Thermal decomposition analysis of human femur bone has been carried out in the temperature range between 25°C and about 1000°C. In this temperature range, the differential primary weight loss curve yielded four distinct peaks for the femur bone. Each minimum inflexion point was arbitrarily chosen as the temperature at which the thermal decomposition of the component responsible for the peak had been completed. Aided by the thermogravimetric data on tendon collagen, the observed four peaks have been identified as follows: First: dissociation of water from the collagen; second: decomposition of collagen molecule itself; third: residual organic components associated with the collagen; fourth: water loss accompanied with the transformation of inorganic apatite and residual protein that were not decomposed at lower temperature. The fourth peak identified with the crystal transformation has been linked to the transformation ofα-tricalcium phosphate, which is known to have a hexagonal structure, toβ-tricalcium phosphate, which has a rhombohedral structure. This transformation has been observed between 700°C and 780°C which is in accord with the range observed in the transformation of synthetic apatite crystals. The experiments were performed under two different conditions: in normal pressure (in air) and in a reduced pressure of about 30μ Hg.

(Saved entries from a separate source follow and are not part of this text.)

(* ===== verification/Shell.v ===== *)
(** * Text the providers exchange with a POSIX shell and with command-line tools
    (src/internal/provider/slurm/adapter.go: [shellToken], [shellQuote])

    The functions of [strings] and [strconv] the Slurm adapter uses, the two
    functions that make a string safe inside a script, and the reference they are
    judged by: how a POSIX shell splits a command line into words. *)

From S2P Require Import Prelude GoStrings.
From Stdlib Require Import Ascii.

(** ** [strings] and [strconv] *)

(** [strings.ReplaceAll(s, c, by)] for a one-byte [c]. *)
Fixpoint replace_byte (c : ascii) (by_ s : string) : string :=
  match s with
  | "" => ""
  | String a s => (if bool_decide (a = c) then by_ else String a "") +:+ replace_byte c by_ s
  end.

(** [strings.Cut(s, c)] for a one-byte [c]: [None] when [found] is false. *)
Fixpoint cut_byte (c : ascii) (s : string) : option (string * string) :=
  match s with
  | "" => None
  | String a s =>
    if bool_decide (a = c) then Some ("", s)
    else match cut_byte c s with Some (k, v) => Some (String a k, v) | None => None end
  end.

(** [strings.SplitN(s, c, 3)] for a one-byte [c]. *)
Definition split3 (c : ascii) (s : string) : list string :=
  match cut_byte c s with
  | None => [s]
  | Some (a, s) => match cut_byte c s with None => [a; s] | Some (b, s) => [a; b; s] end
  end.

(** [strings.Fields], on ASCII white space. *)
Fixpoint fields_from (word : string) (s : string) : list string :=
  match s with
  | "" => if bool_decide (word = "") then [] else [word]
  | String c s =>
    if is_space c then (if bool_decide (word = "") then [] else [word]) ++ fields_from "" s
    else fields_from (word +:+ String c "") s
  end.
Definition fields (s : string) : list string := fields_from "" s.

Definition is_digit (c : ascii) : bool := ascii_between "0" "9" c.
Definition digit_value (c : ascii) : Z := byte_of c - 48.
Fixpoint decimal_from (n : Z) (s : string) : Z :=
  match s with "" => n | String c s => decimal_from (10 * n + digit_value c) s end.
(** A non-empty string of decimal digits, and its value. *)
Definition decimal (s : string) : option Z :=
  if negb (bool_decide (s = "")) && str_forall is_digit s then Some (decimal_from 0 s) else None.
(** [strconv.ParseUint(s, 10, 64)] *)
Definition parse_uint (s : string) : option Z :=
  match decimal s with Some n => if n <? 2 ^ 64 then Some n else None | None => None end.
(** [strconv.ParseInt(s, 10, 64)] and [strconv.Atoi] *)
Definition parse_int (s : string) : option Z :=
  let signed (negative : bool) (t : string) :=
    match decimal t with
    | Some n => let z := if negative then - n else n in
                if (- 2 ^ 63 <=? z) && (z <? 2 ^ 63) then Some z else None
    | None => None
    end in
  match s with
  | String "-" t => signed true t
  | String "+" t => signed false t
  | _ => signed false s
  end.

(** [strconv.Atoi] and [strconv.ParseInt] with the error ignored: what is out of range is clipped. *)
Definition Atoi_value (s : string) : Z :=
  match parse_int s with
  | Some n => n
  | None =>
    match s with
    | String "-" t => match decimal t with Some _ => - 2 ^ 63 | None => 0 end
    | String "+" t => match decimal t with Some _ => 2 ^ 63 - 1 | None => 0 end
    | _ => match decimal s with Some _ => 2 ^ 63 - 1 | None => 0 end
    end
  end.

(** ** [shellToken] and [shellQuote] *)
Definition token_byte (c : ascii) : bool :=
  ascii_between "a" "z" c || ascii_between "A" "Z" c || ascii_between "0" "9" c ||
  bool_decide (c ∈ ["."; "_"; "-"]%char).

Definition token_rune (c : ascii) : ascii := if token_byte c then c else "-"%char.
Definition shellToken (value : string) : string := map_runes token_rune value.

Definition squote : string := "'".
Definition shellQuote (value : string) : string :=
  squote +:+ replace_byte "'" (squote +:+ dquote +:+ squote +:+ dquote +:+ squote) value +:+ squote.

(** [shell] of src/internal/infrastructure/transfer/rsync_ssh.go, the quoting of
    the remote file transfers. *)
Definition shell (v : string) : string :=
  squote +:+ replace_byte "'"
    (squote +:+ "\" +:+ dquote +:+ squote +:+ "\" +:+ dquote +:+ squote) v +:+ squote.

(** ** The reference: words of a shell command line

    POSIX.1-2017, Shell Command Language, 2.2 and 2.3: single quotes keep every
    byte up to the next single quote; double quotes keep every byte but the
    dollar sign, the backquote and the backslash; a backslash outside quotes
    keeps the byte after it; blanks separate words and a
    newline ends the command. Bytes the shell would interpret outside quotes
    (operators, globs, comments, assignments to a quoted name, ...) are not words
    of this fragment: [words] answers [None]. A parameter such as [$name] is kept
    as it stands, unexpanded. *)
Inductive quoting := Unquoted | SingleQuoted | DoubleQuoted | Escaped.

Definition plain_byte (c : ascii) : bool :=
  token_byte c || bool_decide (c ∈ ["/"; "="; "$"; ":"; "@"; "%"; "+"; ","]%char).

Definition flush (word : option string) (acc : list string) : list string :=
  match word with Some w => acc ++ [w] | None => acc end.
Definition extend (word : option string) (c : ascii) : option string :=
  Some (default "" word +:+ String c "").

Fixpoint words (q : quoting) (word : option string) (acc : list string) (s : string)
    : option (list string * string) :=
  match s with
  | "" => match q with Unquoted => Some (flush word acc, "") | _ => None end
  | String c s =>
    match q with
    | SingleQuoted =>
      if bool_decide (c = "'"%char) then words Unquoted word acc s
      else words SingleQuoted (extend word c) acc s
    | DoubleQuoted =>
      if bool_decide (c = "034"%char) then words Unquoted word acc s
      else if bool_decide (c ∈ ["$"; "`"; "\"]%char) then None
      else words DoubleQuoted (extend word c) acc s
    | Escaped => words Unquoted (extend word c) acc s
    | Unquoted =>
      if bool_decide (c = LF) then Some (flush word acc, s)
      else if bool_decide (c = " "%char) then words Unquoted None (flush word acc) s
      else if bool_decide (c = "'"%char) then words SingleQuoted (Some (default "" word)) acc s
      else if bool_decide (c = "034"%char) then words DoubleQuoted (Some (default "" word)) acc s
      else if plain_byte c then words Unquoted (extend word c) acc s
      else if bool_decide (c = "\"%char) then words Escaped word acc s
      else None
    end
  end.

(** The commands of a script, one per line. *)
Fixpoint commands (fuel : nat) (s : string) : option (list (list string)) :=
  match s, fuel with
  | "", _ => Some []
  | _, O => None
  | _, S fuel =>
    match words Unquoted None [] s with
    | Some (ws, rest) =>
      match commands fuel rest with Some l => Some (ws :: l) | None => None end
    | None => None
    end
  end.

(** ** Quoting is exact *)
Lemma str_app_cons c s t : String c s +:+ t = String c (s +:+ t).
Proof. done. Qed.

Lemma words_single v w acc t :
  words SingleQuoted (Some w) acc
    (replace_byte "'" (squote +:+ dquote +:+ squote +:+ dquote +:+ squote) v +:+ squote +:+ t) =
  words Unquoted (Some (w +:+ v)) acc t.
Proof.
  revert w. induction v as [|c v IH]; intros w.
  { by rewrite str_app_nil_r. }
  cbn [replace_byte]. rewrite str_app_assoc.
  replace (w +:+ String c v) with ((w +:+ String c "") +:+ v) by (by rewrite str_app_assoc).
  rewrite <- IH. case_bool_decide as Hc; [by subst c|].
  rewrite str_app_cons. cbn [words]. by rewrite bool_decide_false.
Qed.

Lemma words_quote v word acc t :
  words Unquoted word acc (shellQuote v +:+ t) = words Unquoted (Some (default "" word +:+ v)) acc t.
Proof.
  unfold shellQuote. rewrite !str_app_assoc, <- words_single. done.
Qed.

Lemma plain_not_special c : plain_byte c = true →
  c ≠ LF ∧ c ≠ " "%char ∧ c ≠ "'"%char ∧ c ≠ "034"%char.
Proof. intros Hc. split_and!; intros ->; vm_compute in Hc; done. Qed.

Lemma words_plain p w acc t : str_forall plain_byte p = true →
  words Unquoted (Some w) acc (p +:+ t) = words Unquoted (Some (w +:+ p)) acc t.
Proof.
  revert w. induction p as [|c p IH]; intros w; [by rewrite str_app_nil_r|].
  cbn [str_forall]. intros [Hc Hp]%andb_true_iff. rewrite str_app_cons. cbn [words].
  destruct (plain_not_special c Hc) as (? & ? & ? & ?).
  rewrite !bool_decide_false, Hc by done. unfold extend. simpl. rewrite IH by done.
  by rewrite str_app_assoc.
Qed.

(** The first bytes of a word. *)
Lemma words_start c p acc t : str_forall plain_byte (String c p) = true →
  words Unquoted None acc (String c p +:+ t) = words Unquoted (Some (String c p)) acc t.
Proof.
  cbn [str_forall]. intros [Hc Hp]%andb_true_iff. rewrite str_app_cons. cbn [words].
  destruct (plain_not_special c Hc) as (? & ? & ? & ?).
  rewrite !bool_decide_false, Hc by done. unfold extend. simpl. by rewrite words_plain.
Qed.

Lemma words_blank w acc t :
  words Unquoted (Some w) acc (" " +:+ t) = words Unquoted None (acc ++ [w]) t.
Proof. done. Qed.
Lemma words_end w acc t :
  words Unquoted (Some w) acc (newline +:+ t) = Some (acc ++ [w], t).
Proof. done. Qed.

(** A list of quoted arguments, each after a blank. *)
Fixpoint quoted_arguments (arguments : list string) : string :=
  match arguments with
  | [] => ""
  | a :: l => " " +:+ shellQuote a +:+ quoted_arguments l
  end.

Lemma words_arguments arguments w acc t :
  words Unquoted (Some w) acc (quoted_arguments arguments +:+ newline +:+ t) =
  Some (acc ++ w :: arguments, t).
Proof.
  revert w acc. induction arguments as [|a l IH]; intros w acc; [done|].
  cbn [quoted_arguments]. rewrite !str_app_assoc, words_blank, words_quote, IH.
  by rewrite <- app_assoc.
Qed.

Lemma token_plain c : token_byte c = true → plain_byte c = true.
Proof. unfold plain_byte. by intros ->. Qed.

Lemma str_forall_impl p q s : (∀ c, p c = true → q c = true) →
  str_forall p s = true → str_forall q s = true.
Proof.
  intros Hpq. induction s as [|c s IH]; simpl; [done|].
  intros [? ?]%andb_true_iff. apply andb_true_iff. auto.
Qed.

Lemma shellToken_safe value : str_forall token_byte (shellToken value) = true.
Proof.
  apply map_runes_forall. intros c. unfold token_rune. by destruct (token_byte c) eqn:E; [rewrite E|].
Qed.
Lemma shellToken_plain value : str_forall plain_byte (shellToken value) = true.
Proof. eapply str_forall_impl, shellToken_safe. apply token_plain. Qed.

(** A script made of lines is the sequence of their commands. *)
Inductive renders : string → list (list string) → Prop :=
| renders_nil : renders "" []
| renders_cons line ws s l :
    (∀ t, words Unquoted None [] (line +:+ t) = Some (ws, t)) → line ≠ "" →
    renders s l → renders (line +:+ s) (ws :: l).

Lemma renders_commands s l : renders s l → commands (length l) s = Some l.
Proof.
  induction 1 as [|line ws s l Hw Hne _ IH]; [done|]. cbn [length commands].
  destruct (line +:+ s) as [|c r] eqn:E.
  { by apply str_app_nil_inv in E as [-> _]. }
  rewrite <- E, Hw, IH. done.
Qed.
Lemma renders_app s1 l1 s2 l2 : renders s1 l1 → renders s2 l2 → renders (s1 +:+ s2) (l1 ++ l2).
Proof.
  induction 1 as [|line ws s l Hw Hne _ IH]; intros H2; [done|].
  rewrite str_app_assoc. by apply renders_cons, IH.
Qed.
Lemma renders_line line ws : (∀ t, words Unquoted None [] (line +:+ t) = Some (ws, t)) →
  line ≠ "" → renders line [ws].
Proof.
  intros. rewrite <- (str_app_nil_r line). by apply renders_cons; [..|constructor].
Qed.

Lemma replace_byte_free c by_ v : free_of c v → replace_byte c by_ v = v.
Proof.
  unfold free_of. induction v as [|a v IH]; [done|]. cbn [str_forall replace_byte].
  intros [Ha Hv]%andb_true_iff. apply negb_true_iff in Ha. by rewrite Ha, IH.
Qed.

(** The quoting of the remote file transfers is exact only without single
    quotes: a path that has none is read back as one word, but a path with an
    apostrophe leaves the command line with an unterminated quote, where
    [shellQuote] gives back the path. *)
Theorem rsync_shell_unbalanced :
  (∀ v t, free_of "'"%char v → words Unquoted None [] (shell v +:+ newline +:+ t) = Some ([v], t)) ∧
  words Unquoted None [] (shell "it's" +:+ newline) = None ∧
  words Unquoted None [] (shellQuote "it's" +:+ newline) = Some (["it's"], "").
Proof.
  split; [|split; vm_compute; reflexivity]. intros v t Hv.
  assert (shell v = shellQuote v) as ->.
  { unfold shell, shellQuote. by rewrite !replace_byte_free. }
  by rewrite words_quote, words_end.
Qed.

In the average, the total weight loss up to the temperature of about 1000°C was about 35.64% for the heating in air and 36.45% for the heating in the reduced pressure. The weight loss has been carefully analyzed in the different temperature intervals and has been compared with an expected weight loss predicted by three most quoted formulas advanced for the apatite in bone. In addition to this, the conventional thermogravimetric analysis has been carried out in order to retrieve the thermal kinetic decomposition parameters corresponding to each peak. The activation energies corresponding to the first, second, and third peaks have been found to be slightly higher than those of tendon collagen. A detailed analysis showed that the bone contains about 28% protein and about 8% water (apatite crystalline water included).